I have written briefly about that episode, but today I’ll take a slightly different approach.
In this modern world of whacky ideas, we hear about KETO and FASTING and LOW CARB, amongst an alphabet of other weird approaches to this nirvana of losing weight and “fitness”. That’s all well and good – whatever floats your boat I suppose. But what we never hear about, because very few people know much about T1D, is the very real and life threatening danger of a person with T1D, also T2D if they have progressed to insulin injections, of dying from a massive episode of hypoglycaemia. And this is what almost happened to me 38 years ago.

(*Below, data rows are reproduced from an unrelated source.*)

(* ===== verification/KernelCalls.v ===== *)
(** The kernel primitives of the console that the process queries use (kernel reads and
    writes, the process and module lists, MDBG reads), and memory as they show it. *)
From S2P Require Import Prelude Effects Debugger.

Inductive kcall :=
| KCopyout (address : Z) (size : nat)           (** [kernel_copyout] *)
| KCopyin (address : Z) (bytes : list Z)        (** [kernel_copyin] *)
| FwVersion                                     (** [kernel_get_fw_version] *)
| SysctlSdk                                     (** [kern.sdk_version]: code, length, value *)
| Getpid
| ProcUcred (pid : Z)                           (** [kernel_get_proc_ucred] *)
| DlCount (pid : Z)                             (** [dl_get_list] for the count *)
| DlList (pid : Z) (count : Z)                  (** [dl_get_list] into [count] handles *)
| DlInfo (pid handle : Z)                       (** [dl_get_info_2] *)
| Calloc (count : Z)
| SysctlProcSize                                (** the size of [KERN_PROC_PROC] *)
| SysctlProc (capacity : Z)                     (** [KERN_PROC_PROC] into [capacity] bytes *)
| MdbgCopy (pid address : Z) (size : nat)       (** [mdbg_copyout] *)
| ClockGettime                                  (** [CLOCK_MONOTONIC]: code, seconds, nanoseconds *)
| Usleep (us : Z).

(** [ModuleInfoCompat]: name, size and alignment of its members. *)
Definition ModuleInfoCompat : list (string * nat * nat) := [
  ("filename", 128, 1); ("handle", 8, 8); ("unknown0", 32, 1); ("init", 8, 8); ("fini", 8, 8);
  ("eh_frame_hdr", 8, 8); ("eh_frame_hdr_sz", 8, 8); ("eh_frame", 8, 8); ("eh_frame_sz", 8, 8);
  ("sections", 64, 8); ("unknown7", 1176, 1); ("fingerprint", 20, 1); ("unknown8", 4, 4);
  ("libname", 128, 1); ("unknown9", 4, 4); ("sandboxed_path", 1024, 1); ("sdk_version", 8, 8)]%string%nat.

(** C's layout: the next multiple of the alignment. *)
Definition aligned (n align : nat) : nat := (n + align - 1) / align * align.
Fixpoint offset_of (member : string) (start : nat) (l : list (string * nat * nat)) : option nat :=
  match l with
  | [] => None
  | (name, size, align) :: l' =>
      let here := aligned start align in
      if bool_decide (name = member) then Some here else offset_of member (here + size) l'
  end.
Fixpoint size_of (start : nat) (l : list (string * nat * nat)) : nat :=
  match l with
  | [] => aligned start 8
  | (_, size, align) :: l' => size_of (aligned start align + size) l'
  end.
Definition kModuleInfoSize : nat := size_of 0 ModuleInfoCompat.
(** [sections[0].vaddr] is the first member of the array. *)
Definition kVaddrOffset : nat := default 0%nat (offset_of "sections" 0 ModuleInfoCompat).

Example module_info_layout : kVaddrOffset = 216%nat /\ kModuleInfoSize = 2648%nat.
Proof. split; reflexivity. Qed.

(** Result code and what the kernel wrote into the zeroed structure. *)
Record DlInfoReply := { di_rc : Z; di_bytes : list Z }.
Definition di_filename (r : DlInfoReply) : list Z := slice 0 128 (buffer kModuleInfoSize (di_bytes r)).
Definition di_vaddr (r : DlInfoReply) : Z := field kVaddrOffset 8 (buffer kModuleInfoSize (di_bytes r)).

Definition kret (c : kcall) : Type :=
  match c with
  | KCopyout _ _ | MdbgCopy _ _ _ => Z * list Z
  | SysctlSdk | ClockGettime => Z * Z * Z
  | DlCount _ | SysctlProcSize => Z * Z
  | DlList _ _ | SysctlProc _ => Z * Z * list Z
  | DlInfo _ _ => DlInfoReply
  | Calloc _ => bool
  | _ => Z
  end.

Abbreviation kprog := (prog kret).
Definition kc (c : kcall) : kprog (kret c) := call c.

(** ** Memory *)

(** The byte at every kernel address. *)
Definition memory := Z -> Z.
Definition read_mem (mem : memory) (a : Z) (n : nat) : list Z :=
  (fun i => mem (u64 (a + Z.of_nat i))) <$> seq 0 n.
Definition load64 (mem : memory) (a : Z) : Z := le_decode (read_mem mem a 8).
Definition load32 (mem : memory) (a : Z) : Z := le_decode (read_mem mem a 4).

Lemma length_read_mem mem a n : length (read_mem mem a n) = n.
Proof. unfold read_mem. by rewrite length_fmap, length_seq. Qed.

Lemma lookup_read_mem mem a n i :
  (i < n)%nat -> read_mem mem a n !! i = Some (mem (u64 (a + Z.of_nat i))).
Proof.
  intros H. unfold read_mem.
  rewrite list_lookup_fmap, lookup_seq_lt by done. done.
Qed.

(** A successful kernel read shows this memory. *)
Definition truthful (mem : memory) (e : event kret) : bool :=
  match e with
  | Ev (KCopyout a n) (rc, d) => negb (rc =? 0) || bool_decide (buffer n d = read_mem mem a n)
  | _ => true
  end.
Definition truthful_trace (mem : memory) (t : list (event kret)) : Prop :=
  Forall (fun e => truthful mem e = true) t.

(** The monitor that is left at the first answer that does not show the memory. *)
Inductive KView := Shown | Hidden.
Definition view_step (mem : memory) (m : KView) (e : event kret) : option KView :=
  match m with
  | Hidden => Some Hidden
  | Shown => Some (if truthful mem e then Shown else Hidden)
  end.

Lemma view_truthful mem t : truthful_trace mem t -> monitor (view_step mem) Shown t = Some Shown.
Proof. induction 1 as [|e t He _ IH]; [done|]. simpl. by rewrite He. Qed.

(** What holds of every result once the memory is not shown any more. *)
Definition shown {A} (Q : A -> Prop) (a : A) (m : KView) : Prop :=
  match m with Shown => Q a | Hidden => True end.

Lemma view_sound {A} mem (p : kprog A) Q t a :
  wp (view_step mem) p Shown (shown Q) -> exec p t a -> truthful_trace mem t -> Q a.
Proof.
  intros Hw He Ht. destruct (wp_sound _ _ _ _ Hw t a He) as (m & Hm & HQ).
  rewrite view_truthful in Hm by done. by injection Hm as <-.
Qed.

Lemma hidden_wp {A} mem (p : kprog A) (Q : A -> Prop) : wp (view_step mem) p Hidden (shown Q).
Proof. by apply (wp_absorbing _ Hidden). Qed.

Lemma shown_bind {A B} mem (p : kprog A) (f : A -> kprog B) (P : A -> Prop) Q :
  wp (view_step mem) p Shown (shown P) ->
  (forall a, P a -> wp (view_step mem) (f a) Shown (shown Q)) ->
  wp (view_step mem) (bindp p f) Shown (shown Q).
Proof.
  intros Hp Hf. apply wp_bind. eapply wp_mono; [|exact Hp].
  intros a [|]; simpl; [apply Hf|intros _; apply hidden_wp].
Qed.

(** A call about which nothing is known. *)
Lemma shown_call {A} mem c (k : kret c -> kprog A) Q :
  (forall r, truthful mem (Ev c r) = true -> wp (view_step mem) (k r) Shown (shown Q)) ->
  wp (view_step mem) (Call c k) Shown (shown Q).
Proof.
  intros H. cbn [wp view_step]. intros r. destruct (truthful mem (Ev c r)) eqn:E; [by apply H|].
  apply hidden_wp.
Qed.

There’s a pandora’s box of reasons behind what happened back then, and I won’t even mention the couple of very dark years that followed as I tried to get my life back together, but the reality is that every person who lives with T1D is only hours away from being dead. And if not dead, then left living with brain damage, or some other damage that comes from their body not having enough carbohydrate to survive.
I had already been in intensive care in the hospital for some days before I woke from my coma and now have the first memories of the episode. In effect, I wasn’t there for the really colourful parts of the story involving passing out and convulsing for hours in my flat until my friend came home. Or the frantic ambulance trip to the hospital and going into intensive care, where they started the frantic activities to try to bring me back. But my friend was there, and if it wasn’t for him, I wouldn’t be here today.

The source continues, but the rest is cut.